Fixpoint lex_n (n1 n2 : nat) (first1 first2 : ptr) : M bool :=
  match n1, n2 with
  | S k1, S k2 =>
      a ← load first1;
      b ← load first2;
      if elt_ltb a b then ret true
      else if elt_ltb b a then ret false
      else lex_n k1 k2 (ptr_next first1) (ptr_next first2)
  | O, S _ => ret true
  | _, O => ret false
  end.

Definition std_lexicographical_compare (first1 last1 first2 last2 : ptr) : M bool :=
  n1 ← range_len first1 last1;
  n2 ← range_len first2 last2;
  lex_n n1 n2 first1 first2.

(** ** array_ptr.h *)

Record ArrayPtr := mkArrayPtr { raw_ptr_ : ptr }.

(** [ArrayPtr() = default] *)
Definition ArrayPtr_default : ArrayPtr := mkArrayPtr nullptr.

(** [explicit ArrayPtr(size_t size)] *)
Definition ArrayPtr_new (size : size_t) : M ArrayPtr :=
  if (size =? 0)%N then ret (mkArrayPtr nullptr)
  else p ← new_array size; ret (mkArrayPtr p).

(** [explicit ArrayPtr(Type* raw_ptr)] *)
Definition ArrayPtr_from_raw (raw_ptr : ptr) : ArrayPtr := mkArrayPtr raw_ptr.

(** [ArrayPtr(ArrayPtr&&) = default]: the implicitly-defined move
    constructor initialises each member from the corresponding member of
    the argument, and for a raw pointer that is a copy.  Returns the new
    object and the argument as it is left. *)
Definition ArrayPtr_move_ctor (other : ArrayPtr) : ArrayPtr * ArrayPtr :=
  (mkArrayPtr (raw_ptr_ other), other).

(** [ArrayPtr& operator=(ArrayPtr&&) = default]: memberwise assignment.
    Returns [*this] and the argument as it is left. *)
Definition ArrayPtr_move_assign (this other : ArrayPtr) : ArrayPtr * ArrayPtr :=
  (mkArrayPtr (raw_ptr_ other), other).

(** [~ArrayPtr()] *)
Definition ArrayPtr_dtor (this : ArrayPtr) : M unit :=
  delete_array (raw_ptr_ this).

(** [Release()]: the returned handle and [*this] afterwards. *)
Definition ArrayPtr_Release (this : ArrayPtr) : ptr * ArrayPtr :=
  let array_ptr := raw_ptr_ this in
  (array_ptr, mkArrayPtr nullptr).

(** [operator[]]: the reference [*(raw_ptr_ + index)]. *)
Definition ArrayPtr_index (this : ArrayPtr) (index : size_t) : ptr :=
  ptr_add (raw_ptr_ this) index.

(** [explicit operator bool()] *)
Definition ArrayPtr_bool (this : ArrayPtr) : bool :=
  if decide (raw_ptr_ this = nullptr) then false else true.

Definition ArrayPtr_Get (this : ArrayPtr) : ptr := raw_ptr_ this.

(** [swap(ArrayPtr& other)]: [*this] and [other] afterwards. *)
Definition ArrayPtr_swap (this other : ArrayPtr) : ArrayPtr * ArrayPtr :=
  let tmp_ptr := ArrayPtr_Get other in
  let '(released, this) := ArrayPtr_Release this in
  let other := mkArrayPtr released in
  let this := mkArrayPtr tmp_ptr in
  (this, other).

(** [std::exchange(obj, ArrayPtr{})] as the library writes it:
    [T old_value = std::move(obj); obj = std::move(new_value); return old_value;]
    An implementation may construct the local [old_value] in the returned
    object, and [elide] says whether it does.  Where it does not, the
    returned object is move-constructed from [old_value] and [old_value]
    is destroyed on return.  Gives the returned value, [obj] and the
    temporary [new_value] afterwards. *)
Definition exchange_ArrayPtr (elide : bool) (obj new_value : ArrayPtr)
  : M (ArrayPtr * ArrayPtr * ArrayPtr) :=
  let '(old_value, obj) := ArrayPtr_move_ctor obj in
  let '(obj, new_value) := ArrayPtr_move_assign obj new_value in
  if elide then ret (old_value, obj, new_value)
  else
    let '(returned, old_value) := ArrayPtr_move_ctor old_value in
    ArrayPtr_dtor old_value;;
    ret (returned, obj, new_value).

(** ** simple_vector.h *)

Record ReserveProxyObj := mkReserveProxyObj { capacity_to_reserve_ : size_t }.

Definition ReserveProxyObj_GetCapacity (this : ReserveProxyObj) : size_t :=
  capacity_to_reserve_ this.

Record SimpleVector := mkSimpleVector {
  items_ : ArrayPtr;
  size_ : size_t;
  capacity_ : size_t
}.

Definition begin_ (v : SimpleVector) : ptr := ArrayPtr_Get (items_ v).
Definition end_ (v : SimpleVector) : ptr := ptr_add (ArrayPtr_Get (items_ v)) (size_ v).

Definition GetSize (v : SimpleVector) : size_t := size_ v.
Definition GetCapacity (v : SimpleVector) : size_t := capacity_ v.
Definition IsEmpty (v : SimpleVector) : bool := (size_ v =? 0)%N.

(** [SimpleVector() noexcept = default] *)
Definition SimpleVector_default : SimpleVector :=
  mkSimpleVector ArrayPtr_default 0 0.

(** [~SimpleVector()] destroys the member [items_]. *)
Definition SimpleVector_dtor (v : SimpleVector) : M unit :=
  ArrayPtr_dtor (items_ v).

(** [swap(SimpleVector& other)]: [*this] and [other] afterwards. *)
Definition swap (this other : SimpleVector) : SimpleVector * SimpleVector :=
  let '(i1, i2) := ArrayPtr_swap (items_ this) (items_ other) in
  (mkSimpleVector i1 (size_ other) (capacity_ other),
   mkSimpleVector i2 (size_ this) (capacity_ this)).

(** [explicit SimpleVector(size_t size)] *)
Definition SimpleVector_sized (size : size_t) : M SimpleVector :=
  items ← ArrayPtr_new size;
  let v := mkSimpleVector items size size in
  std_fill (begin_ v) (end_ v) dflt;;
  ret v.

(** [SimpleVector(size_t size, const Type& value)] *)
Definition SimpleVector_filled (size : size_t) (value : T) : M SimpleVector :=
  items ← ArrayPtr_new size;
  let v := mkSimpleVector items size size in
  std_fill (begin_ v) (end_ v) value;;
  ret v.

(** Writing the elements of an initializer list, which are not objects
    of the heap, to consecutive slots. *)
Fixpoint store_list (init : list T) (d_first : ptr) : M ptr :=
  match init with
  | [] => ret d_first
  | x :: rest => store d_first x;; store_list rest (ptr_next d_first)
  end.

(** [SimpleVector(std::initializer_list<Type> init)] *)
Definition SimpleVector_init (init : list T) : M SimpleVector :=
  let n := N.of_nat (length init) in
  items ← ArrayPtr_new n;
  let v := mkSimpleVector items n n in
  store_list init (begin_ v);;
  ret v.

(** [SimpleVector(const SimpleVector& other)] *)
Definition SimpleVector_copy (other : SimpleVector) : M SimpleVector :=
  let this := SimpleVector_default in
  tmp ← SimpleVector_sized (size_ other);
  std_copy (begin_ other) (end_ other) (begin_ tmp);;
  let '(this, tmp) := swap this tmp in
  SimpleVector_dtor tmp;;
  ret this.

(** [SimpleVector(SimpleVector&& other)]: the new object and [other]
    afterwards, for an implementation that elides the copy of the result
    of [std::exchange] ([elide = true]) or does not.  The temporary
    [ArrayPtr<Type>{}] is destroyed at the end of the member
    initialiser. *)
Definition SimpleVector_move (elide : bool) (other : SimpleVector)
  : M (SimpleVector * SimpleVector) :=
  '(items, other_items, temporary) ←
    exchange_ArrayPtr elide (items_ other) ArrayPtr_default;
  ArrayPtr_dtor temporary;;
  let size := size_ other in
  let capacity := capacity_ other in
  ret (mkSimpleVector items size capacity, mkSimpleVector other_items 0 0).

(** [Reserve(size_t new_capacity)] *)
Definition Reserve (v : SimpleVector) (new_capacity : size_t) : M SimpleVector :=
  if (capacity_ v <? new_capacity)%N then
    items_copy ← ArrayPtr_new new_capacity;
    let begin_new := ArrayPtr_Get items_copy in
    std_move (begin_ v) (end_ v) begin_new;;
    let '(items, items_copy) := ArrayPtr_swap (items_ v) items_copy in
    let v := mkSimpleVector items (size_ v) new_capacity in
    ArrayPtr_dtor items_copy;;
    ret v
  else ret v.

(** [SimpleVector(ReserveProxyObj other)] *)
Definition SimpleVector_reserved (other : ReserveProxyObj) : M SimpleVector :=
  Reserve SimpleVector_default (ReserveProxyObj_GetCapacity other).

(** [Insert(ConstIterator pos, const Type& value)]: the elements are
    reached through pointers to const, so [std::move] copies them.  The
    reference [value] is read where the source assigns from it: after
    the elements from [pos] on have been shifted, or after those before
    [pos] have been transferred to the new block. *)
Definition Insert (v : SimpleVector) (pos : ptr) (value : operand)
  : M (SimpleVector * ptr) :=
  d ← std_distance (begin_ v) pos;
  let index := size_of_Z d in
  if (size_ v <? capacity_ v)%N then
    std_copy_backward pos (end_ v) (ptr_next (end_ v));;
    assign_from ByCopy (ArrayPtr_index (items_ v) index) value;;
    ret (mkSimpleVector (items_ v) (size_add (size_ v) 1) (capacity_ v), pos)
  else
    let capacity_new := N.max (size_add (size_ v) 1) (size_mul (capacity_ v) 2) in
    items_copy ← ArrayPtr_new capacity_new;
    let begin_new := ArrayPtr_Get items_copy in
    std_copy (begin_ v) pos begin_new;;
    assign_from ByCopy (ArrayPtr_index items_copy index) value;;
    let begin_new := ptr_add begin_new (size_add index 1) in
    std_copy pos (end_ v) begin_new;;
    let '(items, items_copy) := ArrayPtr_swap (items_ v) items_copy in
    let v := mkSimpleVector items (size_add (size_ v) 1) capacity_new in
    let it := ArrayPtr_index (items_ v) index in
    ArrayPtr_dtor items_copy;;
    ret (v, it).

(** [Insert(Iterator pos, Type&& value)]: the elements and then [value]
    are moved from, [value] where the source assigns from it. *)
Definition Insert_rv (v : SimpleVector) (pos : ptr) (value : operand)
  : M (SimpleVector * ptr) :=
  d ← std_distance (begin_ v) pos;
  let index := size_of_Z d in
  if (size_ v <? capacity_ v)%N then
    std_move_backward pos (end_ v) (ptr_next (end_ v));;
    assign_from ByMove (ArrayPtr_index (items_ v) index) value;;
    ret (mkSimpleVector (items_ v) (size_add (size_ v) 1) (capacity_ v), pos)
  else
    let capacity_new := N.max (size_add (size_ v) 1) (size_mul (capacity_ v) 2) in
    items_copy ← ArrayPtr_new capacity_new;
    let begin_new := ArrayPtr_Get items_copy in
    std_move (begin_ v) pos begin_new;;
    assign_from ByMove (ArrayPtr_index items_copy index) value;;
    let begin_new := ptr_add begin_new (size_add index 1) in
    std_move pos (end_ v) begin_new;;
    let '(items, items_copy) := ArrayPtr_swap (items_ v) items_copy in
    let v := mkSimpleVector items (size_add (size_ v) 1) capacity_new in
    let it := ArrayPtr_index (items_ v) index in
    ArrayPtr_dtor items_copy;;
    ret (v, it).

* * *

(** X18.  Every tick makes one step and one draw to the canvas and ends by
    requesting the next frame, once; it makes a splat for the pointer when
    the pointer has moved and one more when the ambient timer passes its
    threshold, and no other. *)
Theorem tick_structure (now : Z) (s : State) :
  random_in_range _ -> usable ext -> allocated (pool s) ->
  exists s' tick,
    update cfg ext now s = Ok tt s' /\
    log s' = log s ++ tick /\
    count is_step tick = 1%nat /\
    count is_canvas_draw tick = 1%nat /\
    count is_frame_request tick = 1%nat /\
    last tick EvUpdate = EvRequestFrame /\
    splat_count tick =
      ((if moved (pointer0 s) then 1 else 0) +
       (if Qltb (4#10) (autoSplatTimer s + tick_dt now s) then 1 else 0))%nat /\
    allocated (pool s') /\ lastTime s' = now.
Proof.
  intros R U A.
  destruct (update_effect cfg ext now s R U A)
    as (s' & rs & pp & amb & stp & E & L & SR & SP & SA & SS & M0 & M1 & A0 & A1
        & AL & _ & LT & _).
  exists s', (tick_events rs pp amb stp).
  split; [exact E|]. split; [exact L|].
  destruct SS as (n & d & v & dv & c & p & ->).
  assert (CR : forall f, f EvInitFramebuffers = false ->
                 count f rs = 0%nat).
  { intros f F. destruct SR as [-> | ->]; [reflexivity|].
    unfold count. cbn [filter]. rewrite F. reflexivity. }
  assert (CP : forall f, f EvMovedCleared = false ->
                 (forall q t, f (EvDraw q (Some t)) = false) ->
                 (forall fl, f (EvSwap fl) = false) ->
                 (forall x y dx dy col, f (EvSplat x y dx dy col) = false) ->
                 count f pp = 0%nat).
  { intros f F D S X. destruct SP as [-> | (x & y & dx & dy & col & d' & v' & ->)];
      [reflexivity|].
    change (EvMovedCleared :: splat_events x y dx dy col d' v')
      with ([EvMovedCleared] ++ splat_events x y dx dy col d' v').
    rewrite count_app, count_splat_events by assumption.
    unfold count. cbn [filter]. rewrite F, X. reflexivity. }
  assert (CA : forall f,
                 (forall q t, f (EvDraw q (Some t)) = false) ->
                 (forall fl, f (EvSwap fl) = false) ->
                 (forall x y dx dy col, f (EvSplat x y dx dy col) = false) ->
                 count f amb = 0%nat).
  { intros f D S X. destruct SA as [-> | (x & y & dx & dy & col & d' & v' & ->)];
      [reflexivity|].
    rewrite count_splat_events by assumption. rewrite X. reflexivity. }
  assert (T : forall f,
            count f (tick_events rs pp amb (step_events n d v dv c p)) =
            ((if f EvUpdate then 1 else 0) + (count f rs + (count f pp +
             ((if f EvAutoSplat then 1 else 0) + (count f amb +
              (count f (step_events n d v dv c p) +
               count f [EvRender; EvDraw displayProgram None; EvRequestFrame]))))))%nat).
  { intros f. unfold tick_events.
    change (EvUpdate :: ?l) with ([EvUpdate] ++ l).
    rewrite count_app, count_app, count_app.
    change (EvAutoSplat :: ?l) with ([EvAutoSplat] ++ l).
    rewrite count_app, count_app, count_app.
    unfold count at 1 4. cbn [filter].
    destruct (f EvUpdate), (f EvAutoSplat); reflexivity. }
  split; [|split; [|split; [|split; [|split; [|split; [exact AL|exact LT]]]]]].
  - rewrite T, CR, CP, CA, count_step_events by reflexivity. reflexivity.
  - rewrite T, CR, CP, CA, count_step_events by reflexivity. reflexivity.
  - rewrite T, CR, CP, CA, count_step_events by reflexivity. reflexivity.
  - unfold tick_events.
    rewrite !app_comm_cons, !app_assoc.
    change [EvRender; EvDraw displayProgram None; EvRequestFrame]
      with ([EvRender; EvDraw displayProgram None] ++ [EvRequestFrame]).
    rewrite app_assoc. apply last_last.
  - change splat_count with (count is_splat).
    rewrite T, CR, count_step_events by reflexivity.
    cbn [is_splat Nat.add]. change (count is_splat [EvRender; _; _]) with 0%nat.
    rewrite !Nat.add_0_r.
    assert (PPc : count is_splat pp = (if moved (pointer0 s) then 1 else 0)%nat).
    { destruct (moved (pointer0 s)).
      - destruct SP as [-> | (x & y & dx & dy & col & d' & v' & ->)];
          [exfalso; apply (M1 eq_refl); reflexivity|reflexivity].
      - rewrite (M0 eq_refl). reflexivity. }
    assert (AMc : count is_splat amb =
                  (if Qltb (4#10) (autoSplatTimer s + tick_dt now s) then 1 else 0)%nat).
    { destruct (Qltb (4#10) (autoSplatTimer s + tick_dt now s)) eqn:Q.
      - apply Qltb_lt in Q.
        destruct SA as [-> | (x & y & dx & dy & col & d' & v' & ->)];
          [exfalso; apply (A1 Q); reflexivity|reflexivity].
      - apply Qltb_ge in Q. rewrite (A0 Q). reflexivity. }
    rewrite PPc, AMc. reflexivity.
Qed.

- TASK PROMPT -
When the line with "Fixpoint lex_n (n1" is reached in the data above, begin copying, and stop after the line with "else lex_n k1"; copy each line exactly, both ends included.

- RESPONSE -
Fixpoint lex_n (n1 n2 : nat) (first1 first2 : ptr) : M bool :=
  match n1, n2 with
  | S k1, S k2 =>
      a ← load first1;
      b ← load first2;
      if elt_ltb a b then ret true
      else if elt_ltb b a then ret false
      else lex_n k1 k2 (ptr_next first1) (ptr_next first2)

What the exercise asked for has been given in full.